Now, however, a key scientific body is ready to do away with the 14-day limit. The action would come at a time when scientists are making remarkable progress in growing embryonic cells and watching them develop. Researchers, for example, can now create embryo-like structures starting even from stem cells, and some hope to follow these synthetic embryo models well past the old two-week line.

By allowing both normal and artificial embryos to continue developing after two weeks, the end of the self-imposed limit could unleash impressive but ethically charged new experiments on extending human development outside the womb.

The International Society for Stem Cell Research has prepared draft recommendations to move such research out of a category of “prohibited” scientific activities and into a class of research that can be permitted after ethics review and depending on national regulations, according to several people familiar with its thinking.

A spokesperson for the ISSCR, an influential professional society with 4,000 members, declined to comment on the change, saying its new guidelines would be released this spring.

Artificial embryo

Because embryo research doesn’t receive federal funding in the US, and laws differ widely around the world, the ISSCR has taken on outsize importance as the field’s de facto ethics regulator. The society’s rules are relied on by universities and by scientific journals to determine what kinds of research they can publish.

The existing ISSCR guidelines, issued in 2016, are being updated because of an onrush of new, boundary-busting research.
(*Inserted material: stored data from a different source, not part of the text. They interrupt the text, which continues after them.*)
(** * ArcticVend: the order-to-fulfillment pipeline

    A shallow embedding of the kiosk's order pipeline: the [order_queue] and
    [shelf_mappings] tables of [models.py], the queue files of [utils.py], the
    two order calls of [shopify_client.py] and the five handlers of [app.py]
    that create, claim, verify, complete and re-status an order.

    Conventions.
    - A handler is a function from what it reads from outside the program
      ([Env]: clock, uuid, network, disk, environment variables) and the store
      ([World]) to a response and the new store.
    - [try: ... except Exception] is an error monad ([result]); what was
      committed before the exception stays, what was not is discarded.
    - A [datetime] is its position on the time line (a [Z]); where the source
      renders one with [strftime] or [isoformat] the model keeps the datetime.
      The clock is read once per request.
    - The database answers every query; a commit fails only on a constraint.
      A table is the list of its rows in insertion order. A query without
      [order_by] walks the table by rowid (SQLite, the configured database):
      for [order_queue], whose key is a string, that is the insertion order;
      for [shelf_mappings], whose INTEGER PRIMARY KEY is the rowid, it is the
      order of [shelf_number]. *)

From Stdlib Require Import ZArith List String Ascii Bool Lia PrimFloat DecimalString.
From Stdlib Require Import FloatOps SpecFloat Sorted.

Set Warnings "-register-all".

Import ListNotations.

Open Scope string_scope.
Open Scope list_scope.
Open Scope Z_scope.

(** ** Python values *)

Module Py.

(** What [json.loads], [response.json()] and [request.json] give. A dict is
    the list of its entries in insertion order, keys distinct. *)
Inductive json : Type :=
| JNull
| JBool (b : bool)
| JInt (n : Z)
| JFloat (f : float)
| JStr (s : string)
| JArr (l : list json)
| JObj (kvs : list (string * json)).

(** The exceptions the modelled code can meet; all derive from [Exception]. *)
Inductive exn : Type :=
| KeyError (key : string)
| TypeError
| ValueError
| AttributeError
| JSONDecodeError
| NotFound                     (* werkzeug's 404, raised by get_or_404 *)
| IntegrityError (constraint : string)
| DBAPIError.                  (* the driver refuses a bound value *)

Inductive result (A : Type) : Type :=
| Ok (a : A)
| Raise (e : exn).
Arguments Ok {A} a.
Arguments Raise {A} e.

Definition bind {A B} (c : result A) (k : A -> result B) : result B :=
  match c with
  | Ok a => k a
  | Raise e => Raise e
  end.

Notation "x <- c ;; k" := (bind c (fun x => k))
  (at level 61, c at next level, right associativity).

Fixpoint assoc {A} (k : string) (kvs : list (string * A)) : option A :=
  match kvs with
  | [] => None
  | (k', v) :: rest => if String.eqb k' k then Some v else assoc k rest
  end.

(** [v[key]] for a string key. *)
Definition getitem (v : json) (key : string) : result json :=
  match v with
  | JObj kvs =>
      match assoc key kvs with
      | Some x => Ok x
      | None => Raise (KeyError key)
      end
  | _ => Raise TypeError
  end.

(** [v.get(key)]: only a dict has the method. *)
Definition dict_get (v : json) (key : string) : result json :=
  match v with
  | JObj kvs =>
      match assoc key kvs with
      | Some x => Ok x
      | None => Ok JNull
      end
  | _ => Raise AttributeError
  end.

Definition chars (s : string) : list json :=
  map (fun c => JStr (String c EmptyString)) (list_ascii_of_string s).

(** [for x in v]: a list gives its elements, a dict its keys, a str its
    characters; nothing else is iterable. *)
Definition iter (v : json) : result (list json) :=
  match v with
  | JArr l => Ok l
  | JObj kvs => Ok (map (fun kv => JStr (fst kv)) kvs)
  | JStr s => Ok (chars s)
  | _ => Raise TypeError
  end.

(** [range(v)] as the number of iterations; [bool] is an [int]. *)
Definition py_range (v : json) : result nat :=
  match v with
  | JInt n => Ok (Z.to_nat n)
  | JBool b => Ok (if b then 1%nat else 0%nat)
  | _ => Raise TypeError
  end.

(** Truth value of a JSON value. *)
Definition truthy (v : json) : bool :=
  match v with
  | JNull => false
  | JBool b => b
  | JInt n => negb (n =? 0)
  | JFloat f => negb (PrimFloat.eqb f 0%float)
  | JStr s => negb (String.eqb s "")
  | JArr l => match l with [] => false | _ => true end
  | JObj kvs => match kvs with [] => false | _ => true end
  end.

(** Truth value of a nullable string column. *)
Definition truthy_str (s : option string) : bool :=
  match s with
  | None => false
  | Some s => negb (String.eqb s "")
  end.

(** *** [int(str)] *)

Definition is_space (c : ascii) : bool :=
  let n := nat_of_ascii c in
  (Nat.eqb n 32 || (Nat.leb 9 n && Nat.leb n 13))%bool.

Fixpoint lstrip (cs : list ascii) : list ascii :=
  match cs with
  | c :: rest => if is_space c then lstrip rest else cs
  | [] => []
  end.

Definition strip (cs : list ascii) : list ascii :=
  rev (lstrip (rev (lstrip cs))).

Definition digit_of (c : ascii) : option Z :=
  let n := Z.of_nat (nat_of_ascii c) in
  if ((48 <=? n) && (n <=? 57))%bool then Some (n - 48) else None.

(** Decimal digits, single underscores allowed between two digits. *)
Fixpoint int_digits (acc : Z) (after_digit : bool) (cs : list ascii) : option Z :=
  match cs with
  | [] => if after_digit then Some acc else None
  | c :: rest =>
      match digit_of c with
      | Some d => int_digits (10 * acc + d) true rest
      | None =>
          if (Ascii.eqb c "_" && after_digit)%bool
          then int_digits acc false rest
          else None
      end
  end.

(** [int(s)]; [None] stands for [ValueError]. *)
Definition py_int (s : string) : option Z :=
  match strip (list_ascii_of_string s) with
  | "+"%char :: rest => int_digits 0 false rest
  | "-"%char :: rest => option_map Z.opp (int_digits 0 false rest)
  | cs => int_digits 0 false cs
  end.

Definition str_of_int (n : Z) : string :=
  NilZero.string_of_int (Z.to_int n).

Section Str.

(** [repr] of a float, a list or a dict: the part of [str] that is not
    written out here. *)
Variable py_repr : json -> string.

(** [str(v)]. *)
Definition py_str (v : json) : string :=
  match v with
  | JStr s => s
  | JInt n => str_of_int n
  | JNull => "None"
  | JBool true => "True"
  | JBool false => "False"
  | _ => py_repr v
  end.

End Str.

(** *** Text columns holding JSON

    [order_queue.items] is a Text column written with [json.dumps] and read
    with [json.loads]. The model keeps the value [json.loads] gives on the
    text, or [NotJson] when it raises (NULL, or text that is not JSON). *)
Inductive json_text : Type :=
| Dumps (v : json)
| NotJson.

Definition json_dumps (v : json) : json_text := Dumps v.

Definition json_loads (t : json_text) : result json :=
  match t with
  | Dumps v => Ok v
  | NotJson => Raise JSONDecodeError
  end.

End Py.
Import Py.


(** ** models.py *)

Module ShelfMapping.

Record t : Type := mk {
  shelf_number : Z;              (* primary key, CHECK 1..40 *)
  sku : option string;
  product_name : option string;
  current_stock : Z;
  active : bool;
  last_updated : Z
}.

End ShelfMapping.

Module OrderQueue.

Record t : Type := mk {
  id : string;                         (* primary key *)
  order_type : option string;
  shopify_order_id : option string;    (* unique *)
  shopify_order_number : json;         (* kept as assigned *)
  items : json_text;
  status : option string;
  pickup_code : option string;
  test_order : bool;
  created_at : Z;
  processed_at : option Z;
  completed_at : option Z
}.

Definition with_status (s : option string) (o : t) : t :=
  mk (id o) (order_type o) (shopify_order_id o) (shopify_order_number o)
     (items o) s (pickup_code o) (test_order o) (created_at o)
     (processed_at o) (completed_at o).

Definition with_processed_at (d : option Z) (o : t) : t :=
  mk (id o) (order_type o) (shopify_order_id o) (shopify_order_number o)
     (items o) (status o) (pickup_code o) (test_order o) (created_at o)
     d (completed_at o).

Definition with_completed_at (d : option Z) (o : t) : t :=
  mk (id o) (order_type o) (shopify_order_id o) (shopify_order_number o)
     (items o) (status o) (pickup_code o) (test_order o) (created_at o)
     (processed_at o) d.

End OrderQueue.

Module ProductMetadata.

Record t : Type := mk {
  sku : string;                  (* primary key *)
  box_size : option string;      (* CHECK 'small', 'medium', 'large' *)
  dimensions_cm : json;
  max_stack : option Z;
  created_at : Z;
  updated_at : Z
}.

End ProductMetadata.

(** ** The queries and commits the handlers issue

    A table is the list of its rows in insertion order. A query without
    [order_by] returns the rows by rowid: in insertion order for
    [order_queue], by [shelf_number] for [shelf_mappings]; [order_by] is
    stable. *)

Module Db.

Import OrderQueue.

Definition opt_eqb (a b : option string) : bool :=
  match a, b with
  | Some x, Some y => String.eqb x y
  | None, None => true
  | _, _ => false
  end.

Definition has_id (key : string) (o : OrderQueue.t) : bool :=
  String.eqb (id o) key.

(** [CheckConstraint("status IN ('pending', 'processing', 'completed',
    'failed')")]; NULL passes a CHECK. *)
Definition valid_status (s : option string) : bool :=
  match s with
  | None => true
  | Some s =>
      existsb (String.eqb s) ["pending"; "processing"; "completed"; "failed"]
  end.

(** [CheckConstraint("order_type IN ('kiosk', 'wolt')")]. *)
Definition valid_order_type (s : option string) : bool :=
  match s with
  | None => true
  | Some s => existsb (String.eqb s) ["kiosk"; "wolt"]
  end.

(** The primary key holds: no two rows share an id. *)
Fixpoint pk_unique (tbl : list OrderQueue.t) : bool :=
  match tbl with
  | [] => true
  | o :: rest => (negb (existsb (has_id (id o)) rest) && pk_unique rest)%bool
  end.

(** [OrderQueue.query.get_or_404(order_id)]. *)
Definition get_or_404 (order_id : string) (tbl : list OrderQueue.t)
  : result OrderQueue.t :=
  match find (has_id order_id) tbl with
  | Some o => Ok o
  | None => Raise NotFound
  end.

(** [filter_by(status='pending')]. *)
Definition is_pending (o : OrderQueue.t) : bool :=
  opt_eqb (status o) (Some "pending").

(** [order_by(OrderQueue.created_at)]: a stable sort, ascending. *)
Fixpoint insert_by_created_at (o : OrderQueue.t) (sorted : list OrderQueue.t)
  : list OrderQueue.t :=
  match sorted with
  | [] => [o]
  | x :: rest =>
      if created_at o <=? created_at x then o :: sorted
      else x :: insert_by_created_at o rest
  end.

Fixpoint order_by_created_at (rows : list OrderQueue.t) : list OrderQueue.t :=
  match rows with
  | [] => []
  | o :: rest => insert_by_created_at o (order_by_created_at rest)
  end.

(** [.first()]. *)
Definition first {A} (rows : list A) : option A := hd_error rows.

(** [filter_by(pickup_code=code, status='pending', order_type='wolt')];
    [column == None] is [column IS NULL]. *)
Definition matches_pickup (code : option string) (o : OrderQueue.t) : bool :=
  (opt_eqb (pickup_code o) code
   && opt_eqb (status o) (Some "pending")
   && opt_eqb (order_type o) (Some "wolt"))%bool.

(** A scan of [shelf_mappings]: [shelf_number] is an INTEGER PRIMARY KEY,
    hence the rowid, and the rows come lowest shelf number first, whenever
    they were inserted. *)
Fixpoint insert_by_shelf_number (s : ShelfMapping.t)
  (sorted : list ShelfMapping.t) : list ShelfMapping.t :=
  match sorted with
  | [] => [s]
  | x :: rest =>
      if ShelfMapping.shelf_number s <=? ShelfMapping.shelf_number x
      then s :: sorted
      else x :: insert_by_shelf_number s rest
  end.

Fixpoint by_shelf_number (rows : list ShelfMapping.t) : list ShelfMapping.t :=
  match rows with
  | [] => []
  | s :: rest => insert_by_shelf_number s (by_shelf_number rest)
  end.

(** The order of that scan. *)
Definition lower_shelf (a b : ShelfMapping.t) : Prop :=
  ShelfMapping.shelf_number a <= ShelfMapping.shelf_number b.

(** [filter_by(sku=sku, active=True)] on [shelf_mappings]. *)
Definition is_active_shelf_of (sku : option string) (s : ShelfMapping.t)
  : bool :=
  (opt_eqb (ShelfMapping.sku s) sku && ShelfMapping.active s)%bool.

(** [ShelfMapping.query.filter_by(sku=sku, active=True).first()]: of the
    active rows with that SKU, the one with the lowest shelf number. *)
Definition first_active_shelf (shelves : list ShelfMapping.t)
  (sku : option string) : option ShelfMapping.t :=
  first (filter (is_active_shelf_of sku) (by_shelf_number shelves)).

(** A Python value bound to a String column, in a query or in an UPDATE: a
    str or None goes through. What a driver does with a number, a list or a
    dict depends on the database; the model takes the strict reading, an
    error. *)
Definition bind_text (v : json) : result (option string) :=
  match v with
  | JStr s => Ok (Some s)
  | JNull => Ok None
  | _ => Raise DBAPIError
  end.

(** [db.session.commit()] after attributes of a loaded row were set: an
    UPDATE of the row with that primary key. The handlers write [status] and
    the two timestamps only, so [valid_status] is the constraint at stake.
    [replaced] is the UPDATE, [commit_update] the commit. *)
Definition replaced (o : OrderQueue.t) (tbl : list OrderQueue.t)
  : list OrderQueue.t :=
  map (fun r => if has_id (id o) r then o else r) tbl.

Definition commit_update (o : OrderQueue.t) (tbl : list OrderQueue.t)
  : result (list OrderQueue.t) :=
  if valid_status (status o)
  then Ok (replaced o tbl)
  else Raise (IntegrityError "valid_status").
For instance, some labs are attempting to create human-animal chimeras through experiments including mixing human cells into monkey embryos. Researchers are also continuing to explore genetic modification of human embryos, using gene-editing tools like CRISPR.

Many labs are also working on realistic artificial models of human embryos constructed from stem cells. For instance, last week, Zernicka-Goetz posted a preprint describing how her lab coaxed stem cells to self-assemble into a version of a human blastocyst, as a week-old embryo is known.

Though scientists are keen to explore whether such lab-created mimicry can be pushed further, the 14-day rule stands in the way. In many cases, the embryo models must also be destroyed before two weeks elapse.

The 14-day limit arose after the birth of the first test-tube babies in the 1970s. “It was ‘Oh, we can create human embryos outside the body—we need rules,” says Josephine Johnston, a scholar with the Hastings Center, a nonprofit bioethics organization. “It was a political decision to show the public there is a framework for this research, that we aren’t growing babies in labs.”

The rule stood unchallenged for many years. That was in part because scientist couldn’t grow embryos more than four or five days anyway, which was sufficient for in vitro fertilization.

Tetsuya Ishii, a bioethics and legal researcher at Hokkaido University, says some countries, including Japan, have put the 14-day limit into law. Others, like Germany, ban embryo research altogether. That means a guideline change could do most to open up new fields of competition between countries without federal restrictions, particularly among scientists in the US and China.

Scientists are motivated to grow embryos longer in order to study—and potentially manipulate—the development process. But such techniques raise the possibility of someday gestating animals outside the womb until birth, a concept called ectogenesis.

According to Ishii, new experiments “might ignite abortion debates,” especially if the researchers develop human embryos to the point where they take on recognizable characteristics like a head, beating heart cells, or the beginning of limbs.

During the Trump administration, embryologists endeavored to keep a low profile for the startling technical advances in their labs. Fears of a presidential tweet or government action to impede research helped keep discussion of changing the 14-day rule in the background. For instance, the ISSCR guidelines were complete in December, according to one person, but they still have not been published.